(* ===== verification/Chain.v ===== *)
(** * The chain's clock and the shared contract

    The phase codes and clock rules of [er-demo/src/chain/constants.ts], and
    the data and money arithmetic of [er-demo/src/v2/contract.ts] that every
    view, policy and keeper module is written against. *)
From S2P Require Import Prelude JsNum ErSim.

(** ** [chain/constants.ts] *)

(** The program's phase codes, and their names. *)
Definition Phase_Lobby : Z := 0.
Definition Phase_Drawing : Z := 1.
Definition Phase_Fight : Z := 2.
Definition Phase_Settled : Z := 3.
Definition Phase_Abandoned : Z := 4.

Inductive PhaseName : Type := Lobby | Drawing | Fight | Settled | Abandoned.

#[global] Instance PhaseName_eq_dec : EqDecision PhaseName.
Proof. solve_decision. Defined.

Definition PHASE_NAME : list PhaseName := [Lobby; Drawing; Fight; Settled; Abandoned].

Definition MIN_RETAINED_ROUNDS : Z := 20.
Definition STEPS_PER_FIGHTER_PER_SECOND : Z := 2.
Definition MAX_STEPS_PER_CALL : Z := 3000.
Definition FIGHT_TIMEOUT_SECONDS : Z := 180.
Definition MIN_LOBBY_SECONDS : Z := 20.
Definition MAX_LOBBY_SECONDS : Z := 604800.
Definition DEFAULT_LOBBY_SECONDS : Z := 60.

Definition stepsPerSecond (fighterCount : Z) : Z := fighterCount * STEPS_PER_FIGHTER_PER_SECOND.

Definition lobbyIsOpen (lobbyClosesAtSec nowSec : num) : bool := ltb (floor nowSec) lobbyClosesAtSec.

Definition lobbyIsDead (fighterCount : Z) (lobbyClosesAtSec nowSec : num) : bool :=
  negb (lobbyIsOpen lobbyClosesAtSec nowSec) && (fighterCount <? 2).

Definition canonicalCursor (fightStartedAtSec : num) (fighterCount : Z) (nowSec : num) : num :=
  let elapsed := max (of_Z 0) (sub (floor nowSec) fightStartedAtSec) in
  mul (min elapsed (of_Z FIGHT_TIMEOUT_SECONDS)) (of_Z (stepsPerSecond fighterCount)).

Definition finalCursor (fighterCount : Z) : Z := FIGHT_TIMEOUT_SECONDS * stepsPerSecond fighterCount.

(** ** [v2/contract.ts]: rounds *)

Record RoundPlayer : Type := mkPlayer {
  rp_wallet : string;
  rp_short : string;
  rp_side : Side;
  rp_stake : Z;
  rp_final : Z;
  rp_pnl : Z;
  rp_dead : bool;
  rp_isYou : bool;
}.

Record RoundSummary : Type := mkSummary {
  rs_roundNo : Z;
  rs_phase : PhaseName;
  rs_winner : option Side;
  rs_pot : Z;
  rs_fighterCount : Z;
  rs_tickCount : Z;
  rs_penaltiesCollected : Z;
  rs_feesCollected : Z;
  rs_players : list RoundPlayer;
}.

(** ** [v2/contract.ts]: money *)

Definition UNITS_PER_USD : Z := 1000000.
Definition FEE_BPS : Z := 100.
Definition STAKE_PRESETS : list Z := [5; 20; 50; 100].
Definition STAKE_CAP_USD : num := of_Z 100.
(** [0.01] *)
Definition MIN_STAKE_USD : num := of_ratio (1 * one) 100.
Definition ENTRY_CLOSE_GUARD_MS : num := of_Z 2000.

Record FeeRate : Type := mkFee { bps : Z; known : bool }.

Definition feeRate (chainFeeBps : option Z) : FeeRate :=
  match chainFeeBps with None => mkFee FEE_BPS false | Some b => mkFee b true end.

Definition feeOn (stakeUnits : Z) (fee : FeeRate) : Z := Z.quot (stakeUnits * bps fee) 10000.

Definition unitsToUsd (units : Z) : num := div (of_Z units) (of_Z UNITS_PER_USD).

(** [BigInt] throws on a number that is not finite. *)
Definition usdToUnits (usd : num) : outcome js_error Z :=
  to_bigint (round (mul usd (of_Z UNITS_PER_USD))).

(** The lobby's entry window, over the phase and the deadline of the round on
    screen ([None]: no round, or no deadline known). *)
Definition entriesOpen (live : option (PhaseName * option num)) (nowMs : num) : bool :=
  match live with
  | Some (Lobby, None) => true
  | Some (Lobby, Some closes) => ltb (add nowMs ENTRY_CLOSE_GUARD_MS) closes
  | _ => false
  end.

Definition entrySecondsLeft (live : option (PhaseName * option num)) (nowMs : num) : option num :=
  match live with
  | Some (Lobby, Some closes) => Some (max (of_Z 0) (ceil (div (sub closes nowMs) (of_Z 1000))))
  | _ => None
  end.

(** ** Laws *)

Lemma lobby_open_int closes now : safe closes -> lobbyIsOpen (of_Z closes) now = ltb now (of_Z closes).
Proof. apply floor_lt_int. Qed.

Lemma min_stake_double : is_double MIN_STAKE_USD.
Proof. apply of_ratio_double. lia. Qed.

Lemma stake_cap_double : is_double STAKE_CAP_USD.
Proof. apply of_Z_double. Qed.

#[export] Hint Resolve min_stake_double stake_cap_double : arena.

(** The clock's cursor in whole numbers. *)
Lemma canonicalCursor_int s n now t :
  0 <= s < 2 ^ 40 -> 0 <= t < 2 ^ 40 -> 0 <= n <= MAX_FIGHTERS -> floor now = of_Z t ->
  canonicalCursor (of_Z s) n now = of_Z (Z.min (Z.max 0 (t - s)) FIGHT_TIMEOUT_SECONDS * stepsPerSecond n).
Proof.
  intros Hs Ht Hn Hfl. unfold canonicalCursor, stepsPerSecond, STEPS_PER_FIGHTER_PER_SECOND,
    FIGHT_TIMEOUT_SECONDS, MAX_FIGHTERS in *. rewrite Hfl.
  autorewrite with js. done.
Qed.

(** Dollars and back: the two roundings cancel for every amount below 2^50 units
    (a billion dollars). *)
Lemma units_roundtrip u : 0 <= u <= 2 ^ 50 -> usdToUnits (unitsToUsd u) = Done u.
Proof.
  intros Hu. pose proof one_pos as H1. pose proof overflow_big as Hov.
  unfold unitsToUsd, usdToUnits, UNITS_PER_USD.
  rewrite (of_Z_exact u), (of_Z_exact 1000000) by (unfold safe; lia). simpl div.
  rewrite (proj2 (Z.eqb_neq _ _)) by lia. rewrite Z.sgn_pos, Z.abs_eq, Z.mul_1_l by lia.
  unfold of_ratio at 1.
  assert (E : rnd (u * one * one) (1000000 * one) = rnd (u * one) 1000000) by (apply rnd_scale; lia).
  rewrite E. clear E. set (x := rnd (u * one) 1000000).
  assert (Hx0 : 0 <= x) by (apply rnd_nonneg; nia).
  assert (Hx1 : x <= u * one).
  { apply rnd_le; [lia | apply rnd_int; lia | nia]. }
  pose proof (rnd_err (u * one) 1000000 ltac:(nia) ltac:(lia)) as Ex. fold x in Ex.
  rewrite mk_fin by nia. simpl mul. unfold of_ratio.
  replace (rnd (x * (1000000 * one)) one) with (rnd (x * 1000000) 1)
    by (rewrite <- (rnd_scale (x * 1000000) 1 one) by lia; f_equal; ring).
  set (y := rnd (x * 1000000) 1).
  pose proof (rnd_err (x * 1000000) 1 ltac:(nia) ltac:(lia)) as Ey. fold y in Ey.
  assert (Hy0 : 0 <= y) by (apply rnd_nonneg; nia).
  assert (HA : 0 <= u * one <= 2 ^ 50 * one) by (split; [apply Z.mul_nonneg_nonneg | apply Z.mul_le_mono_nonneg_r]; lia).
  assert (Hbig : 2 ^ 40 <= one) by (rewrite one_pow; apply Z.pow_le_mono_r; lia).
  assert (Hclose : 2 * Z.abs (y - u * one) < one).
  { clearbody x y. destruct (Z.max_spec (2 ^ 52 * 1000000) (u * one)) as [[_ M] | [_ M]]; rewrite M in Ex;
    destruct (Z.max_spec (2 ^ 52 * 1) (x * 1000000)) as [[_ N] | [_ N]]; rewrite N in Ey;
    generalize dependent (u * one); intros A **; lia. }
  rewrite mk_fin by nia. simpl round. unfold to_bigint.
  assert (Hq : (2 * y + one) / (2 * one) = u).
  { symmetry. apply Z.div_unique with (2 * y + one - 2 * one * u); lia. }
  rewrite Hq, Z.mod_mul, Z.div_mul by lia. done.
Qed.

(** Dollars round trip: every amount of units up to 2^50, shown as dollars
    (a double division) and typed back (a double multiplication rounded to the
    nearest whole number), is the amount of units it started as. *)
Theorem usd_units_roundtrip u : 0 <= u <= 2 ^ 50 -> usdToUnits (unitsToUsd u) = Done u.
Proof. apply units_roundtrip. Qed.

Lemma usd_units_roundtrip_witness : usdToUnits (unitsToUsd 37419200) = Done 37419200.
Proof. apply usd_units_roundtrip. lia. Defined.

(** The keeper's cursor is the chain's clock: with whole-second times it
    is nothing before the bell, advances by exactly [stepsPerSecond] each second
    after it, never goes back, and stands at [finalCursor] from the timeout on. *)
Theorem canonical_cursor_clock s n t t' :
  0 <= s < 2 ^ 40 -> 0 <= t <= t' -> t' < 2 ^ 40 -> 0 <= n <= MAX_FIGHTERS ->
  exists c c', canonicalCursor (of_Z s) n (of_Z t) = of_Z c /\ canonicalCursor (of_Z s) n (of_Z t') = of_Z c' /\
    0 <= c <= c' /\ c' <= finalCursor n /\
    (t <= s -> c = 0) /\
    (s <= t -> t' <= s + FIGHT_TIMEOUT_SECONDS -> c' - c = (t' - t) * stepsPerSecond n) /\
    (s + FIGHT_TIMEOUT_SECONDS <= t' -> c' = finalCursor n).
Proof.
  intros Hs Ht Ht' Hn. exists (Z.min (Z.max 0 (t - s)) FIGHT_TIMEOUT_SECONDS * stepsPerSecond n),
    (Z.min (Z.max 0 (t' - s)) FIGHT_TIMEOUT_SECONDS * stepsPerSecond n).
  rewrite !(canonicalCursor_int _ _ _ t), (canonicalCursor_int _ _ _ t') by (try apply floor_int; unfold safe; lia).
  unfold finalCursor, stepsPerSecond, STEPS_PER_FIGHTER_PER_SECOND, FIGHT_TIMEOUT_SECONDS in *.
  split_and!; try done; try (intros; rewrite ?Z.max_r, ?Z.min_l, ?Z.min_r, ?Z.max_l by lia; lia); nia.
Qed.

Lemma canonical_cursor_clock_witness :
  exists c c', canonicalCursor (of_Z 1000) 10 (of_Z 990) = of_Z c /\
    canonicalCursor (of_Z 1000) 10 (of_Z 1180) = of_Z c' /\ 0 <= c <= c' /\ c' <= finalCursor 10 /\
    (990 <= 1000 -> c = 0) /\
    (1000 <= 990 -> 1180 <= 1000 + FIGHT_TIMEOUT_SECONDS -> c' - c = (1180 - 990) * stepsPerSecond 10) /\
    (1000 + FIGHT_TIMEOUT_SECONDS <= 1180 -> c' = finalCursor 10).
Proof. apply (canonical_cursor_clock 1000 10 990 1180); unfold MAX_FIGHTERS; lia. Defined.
◆ ◆ ◆
• _What to work on_
From the records above, copy every line that includes the word "money".

• _Response area_
    the data and money arithmetic of [er-demo/src/v2/contract.ts] that every
(** ** [v2/contract.ts]: money *)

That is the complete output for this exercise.